(* ===== verification/RequestStats.v ===== *)
(** * Statistics of the front end

    Model of the classes of [vllm/v1/metrics/stats.py] that the output processor
    updates: per request, per iteration, and per LoRA adapter.  Timestamps are
    integers; subtraction and comparison with zero are all that happens to them. *)

From S2P Require Import Prelude PyDict Request Scheduler.

(** ** Requests *)

Record RequestStateStats := {
  num_generation_tokens : Z;
  arrival_time : Z;
  queued_ts : Z;
  scheduled_ts : Z;
  first_token_ts : Z;
  last_token_ts : Z;
}.

Definition request_stats_init (arrival : Z) : RequestStateStats :=
  {| num_generation_tokens := 0; arrival_time := arrival; queued_ts := 0; scheduled_ts := 0; first_token_ts := 0; last_token_ts := 0 |}.

Definition set_queued t (s : RequestStateStats) := {| num_generation_tokens := num_generation_tokens s; arrival_time := arrival_time s;
  queued_ts := t; scheduled_ts := scheduled_ts s; first_token_ts := first_token_ts s; last_token_ts := last_token_ts s |}.
Definition set_scheduled t (s : RequestStateStats) := {| num_generation_tokens := num_generation_tokens s; arrival_time := arrival_time s;
  queued_ts := queued_ts s; scheduled_ts := t; first_token_ts := first_token_ts s; last_token_ts := last_token_ts s |}.
Definition set_first t (s : RequestStateStats) := {| num_generation_tokens := num_generation_tokens s; arrival_time := arrival_time s;
  queued_ts := queued_ts s; scheduled_ts := scheduled_ts s; first_token_ts := t; last_token_ts := last_token_ts s |}.
Definition set_last t (s : RequestStateStats) := {| num_generation_tokens := num_generation_tokens s; arrival_time := arrival_time s;
  queued_ts := queued_ts s; scheduled_ts := scheduled_ts s; first_token_ts := first_token_ts s; last_token_ts := t |}.
Definition set_generated k (s : RequestStateStats) := {| num_generation_tokens := k; arrival_time := arrival_time s;
  queued_ts := queued_ts s; scheduled_ts := scheduled_ts s; first_token_ts := first_token_ts s; last_token_ts := last_token_ts s |}.

Record FinishedRequestStats := {
  fs_finish_reason : FinishReason;
  e2e_latency : Z;
  fs_num_prompt_tokens : Z;
  fs_num_generation_tokens : Z;
  max_tokens_param : option Z;
  queued_time : Z;
  prefill_time : Z;
  inference_time : Z;
  decode_time : Z;
}.

(** ** Adapters *)

Record LoRAStats := { waiting_requests : gset string; running_requests : gset string }.
Notation LoRARequestStates := (gmap string LoRAStats).

Definition lora_stats_init : LoRAStats := {| waiting_requests := ∅; running_requests := ∅ |}.

(** [get_stats] makes the entry; the reference it returns is the adapter's name. *)
Definition lora_get_stats (l : LoRARequestStates) (lora_name : option string) : LoRARequestStates :=
  match lora_name with
  | None => l
  | Some a => match l !! a with Some _ => l | None => <[a := lora_stats_init]> l end
  end.

Definition lora_update (f : LoRAStats -> result LoRAStats) (l : LoRARequestStates) (lora_name : option string) : result LoRARequestStates :=
  match lora_name with
  | None => Ok l
  | Some a => s ← of_option KeyError (l !! a); s ← f s; Ok (<[a := s]> l)
  end.

Definition lora_add_request (l : LoRARequestStates) (lora_name : option string) (id : string) : result LoRARequestStates :=
  lora_update (fun s => Ok {| waiting_requests := {[id]} ∪ waiting_requests s; running_requests := running_requests s |}) (lora_get_stats l lora_name) lora_name.

(** [set.remove] raises if the element is not there. *)
Definition set_remove (id : string) (s : gset string) : result (gset string) :=
  if decide (id ∈ s) then Ok (s ∖ {[id]}) else Err KeyError.

Definition lora_finish_request (l : LoRARequestStates) (lora_name : option string) (id : string) : result LoRARequestStates :=
  lora_update (fun s => r ← set_remove id (running_requests s); Ok {| waiting_requests := waiting_requests s; running_requests := r |}) l lora_name.

Definition lora_abort_request (l : LoRARequestStates) (lora_name : option string) (id : string) : result LoRARequestStates :=
  lora_update (fun s => Ok {| waiting_requests := waiting_requests s ∖ {[id]}; running_requests := running_requests s ∖ {[id]} |}) l lora_name.

Definition scheduled_request (l : LoRARequestStates) (lora_name : option string) (id : string) : result LoRARequestStates :=
  lora_update (fun s => w ← set_remove id (waiting_requests s); Ok {| waiting_requests := w; running_requests := {[id]} ∪ running_requests s |}) l lora_name.

Definition preempted_request (l : LoRARequestStates) (lora_name : option string) (id : string) : result LoRARequestStates :=
  lora_update (fun s => r ← set_remove id (running_requests s); Ok {| waiting_requests := {[id]} ∪ waiting_requests s; running_requests := r |}) l lora_name.

(** ** An iteration *)

Record IterationStats := {
  iteration_timestamp : Z;
  it_num_generation_tokens : Z;
  it_num_prompt_tokens : Z;
  num_preempted_reqs : Z;
  it_finished_requests : list FinishedRequestStats;
  max_num_generation_tokens_iter : list Z;
  n_params_iter : list Z;
  time_to_first_tokens_iter : list Z;
  time_per_output_tokens_iter : list Z;
  waiting_lora_adapters : gmap string Z;
  running_lora_adapters : gmap string Z;
}.

Definition iteration_init (now : Z) : IterationStats := {| iteration_timestamp := now; it_num_generation_tokens := 0; it_num_prompt_tokens := 0;
  num_preempted_reqs := 0; it_finished_requests := []; max_num_generation_tokens_iter := []; n_params_iter := []; time_to_first_tokens_iter := [];
  time_per_output_tokens_iter := []; waiting_lora_adapters := ∅; running_lora_adapters := ∅ |}.

Definition count_tokens (k p : Z) (ttft tpot : list Z) (it : IterationStats) : IterationStats := {|
  iteration_timestamp := iteration_timestamp it; it_num_generation_tokens := (it_num_generation_tokens it + k)%Z;
  it_num_prompt_tokens := (it_num_prompt_tokens it + p)%Z; num_preempted_reqs := num_preempted_reqs it;
  it_finished_requests := it_finished_requests it; max_num_generation_tokens_iter := max_num_generation_tokens_iter it; n_params_iter := n_params_iter it;
  time_to_first_tokens_iter := time_to_first_tokens_iter it ++ ttft; time_per_output_tokens_iter := time_per_output_tokens_iter it ++ tpot;
  waiting_lora_adapters := waiting_lora_adapters it; running_lora_adapters := running_lora_adapters it |}.

Definition count_preempted (it : IterationStats) : IterationStats := {|
  iteration_timestamp := iteration_timestamp it; it_num_generation_tokens := it_num_generation_tokens it;
  it_num_prompt_tokens := it_num_prompt_tokens it; num_preempted_reqs := (num_preempted_reqs it + 1)%Z;
  it_finished_requests := it_finished_requests it; max_num_generation_tokens_iter := max_num_generation_tokens_iter it; n_params_iter := n_params_iter it;
  time_to_first_tokens_iter := time_to_first_tokens_iter it; time_per_output_tokens_iter := time_per_output_tokens_iter it;
  waiting_lora_adapters := waiting_lora_adapters it; running_lora_adapters := running_lora_adapters it |}.

Definition add_finished f (it : IterationStats) : IterationStats := {|
  iteration_timestamp := iteration_timestamp it; it_num_generation_tokens := it_num_generation_tokens it;
  it_num_prompt_tokens := it_num_prompt_tokens it; num_preempted_reqs := num_preempted_reqs it;
  it_finished_requests := it_finished_requests it ++ [f]; max_num_generation_tokens_iter := max_num_generation_tokens_iter it; n_params_iter := n_params_iter it;
  time_to_first_tokens_iter := time_to_first_tokens_iter it; time_per_output_tokens_iter := time_per_output_tokens_iter it;
  waiting_lora_adapters := waiting_lora_adapters it; running_lora_adapters := running_lora_adapters it |}.

Definition add_sizes (k n : Z) (it : IterationStats) : IterationStats := {|
  iteration_timestamp := iteration_timestamp it; it_num_generation_tokens := it_num_generation_tokens it;
  it_num_prompt_tokens := it_num_prompt_tokens it; num_preempted_reqs := num_preempted_reqs it;
  it_finished_requests := it_finished_requests it; max_num_generation_tokens_iter := max_num_generation_tokens_iter it ++ [k]; n_params_iter := n_params_iter it ++ [n];
  time_to_first_tokens_iter := time_to_first_tokens_iter it; time_per_output_tokens_iter := time_per_output_tokens_iter it;
  waiting_lora_adapters := waiting_lora_adapters it; running_lora_adapters := running_lora_adapters it |}.

Definition set_adapters w r (it : IterationStats) : IterationStats := {|
  iteration_timestamp := iteration_timestamp it; it_num_generation_tokens := it_num_generation_tokens it;
  it_num_prompt_tokens := it_num_prompt_tokens it; num_preempted_reqs := num_preempted_reqs it;
  it_finished_requests := it_finished_requests it; max_num_generation_tokens_iter := max_num_generation_tokens_iter it; n_params_iter := n_params_iter it;
  time_to_first_tokens_iter := time_to_first_tokens_iter it; time_per_output_tokens_iter := time_per_output_tokens_iter it;
  waiting_lora_adapters := w; running_lora_adapters := r |}.

Definition time_since (it : IterationStats) (start : Z) : Z := (iteration_timestamp it - start)%Z.

(** The three records that an output updates together. *)
Definition stats_state : Type := IterationStats * RequestStateStats * LoRARequestStates.

(** One event of the engine core. *)
Definition update_from_event (req_id : string) (lora_name : option string) (s : stats_state) (e : EngineCoreEventType * Z) : result stats_state :=
  let '(it, rs, l) := s in
  match e with
  | (QUEUED, t) =>
      l ← lora_update (fun s => Ok {| waiting_requests := {[req_id]} ∪ waiting_requests s; running_requests := running_requests s |}) l lora_name;
      Ok (it, set_queued t rs, l)
  | (SCHEDULED, t) =>
      let rs := if (scheduled_ts rs =? 0)%Z then set_scheduled t rs else rs in
      l ← scheduled_request l lora_name req_id; Ok (it, rs, l)
  | (PREEMPTED_EVENT, _) =>
      l ← preempted_request l lora_name req_id; Ok (count_preempted it, rs, l)
  end.

Definition update_from_events (req_id : string) (lora_name : option string) (s : stats_state) (events : list (EngineCoreEventType * Z)) : result stats_state :=
  foldM (update_from_event req_id lora_name) s events.

(** [IterationStats.update_from_output] *)
Definition stats_from_output (req_id : string) (num_new : Z) (events : option (list (EngineCoreEventType * Z))) (engine_core_timestamp : Z)
    (is_prefilling : bool) (prompt_len : Z) (lora_name : option string) (s : stats_state) : result stats_state :=
  let '(it, rs, l) := s in
  _ ← py_assert (negb is_prefilling || (0 <? num_new)%Z);
  let it := count_tokens num_new (if is_prefilling then prompt_len else 0)
    (if is_prefilling then [time_since it (arrival_time rs)] else []) [] it in
  let rs := set_generated (num_generation_tokens rs + num_new)%Z rs in
  '(it, rs, l) ← update_from_events req_id lora_name (it, rs, l) (default [] events);
  let it := if is_prefilling then it else count_tokens 0 0 [] [(engine_core_timestamp - last_token_ts rs)%Z] it in
  let rs := if is_prefilling then set_first engine_core_timestamp rs else rs in
  Ok (it, set_last engine_core_timestamp rs, l).

Definition update_from_finished_request (reason : FinishReason) (num_prompt_tokens : Z) (max_tokens : option Z) (rs : RequestStateStats)
    (it : IterationStats) : IterationStats :=
  add_finished {|
    fs_finish_reason := reason;
    e2e_latency := time_since it (arrival_time rs);
    fs_num_prompt_tokens := num_prompt_tokens;
    fs_num_generation_tokens := num_generation_tokens rs;
    max_tokens_param := max_tokens;
    queued_time := (scheduled_ts rs - queued_ts rs)%Z;
    prefill_time := (first_token_ts rs - scheduled_ts rs)%Z;
    inference_time := (last_token_ts rs - scheduled_ts rs)%Z;
    decode_time := (last_token_ts rs - first_token_ts rs)%Z |} it.

(** The adapters that have requests overwrite their counts; the others keep them. *)
Definition update_iteration_stats (l : LoRARequestStates) (it : IterationStats) : IterationStats :=
  let nonempty (f : LoRAStats -> gset string) : gmap string Z :=
    omap (fun s => if decide (f s = ∅) then None else Some (Z.of_nat (size (f s)))) l in
  set_adapters (nonempty waiting_requests ∪ waiting_lora_adapters it) (nonempty running_requests ∪ running_lora_adapters it) it.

=======

• **Exercise objective**:
If a line comes after the one containing "updates: per request, per", leave it out; set down every line of the data before it, and that line itself, exactly.

• **Result of the task**:
(* ===== verification/RequestStats.v ===== *)
(** * Statistics of the front end

    Model of the classes of [vllm/v1/metrics/stats.py] that the output processor
    updates: per request, per iteration, and per LoRA adapter.  Timestamps are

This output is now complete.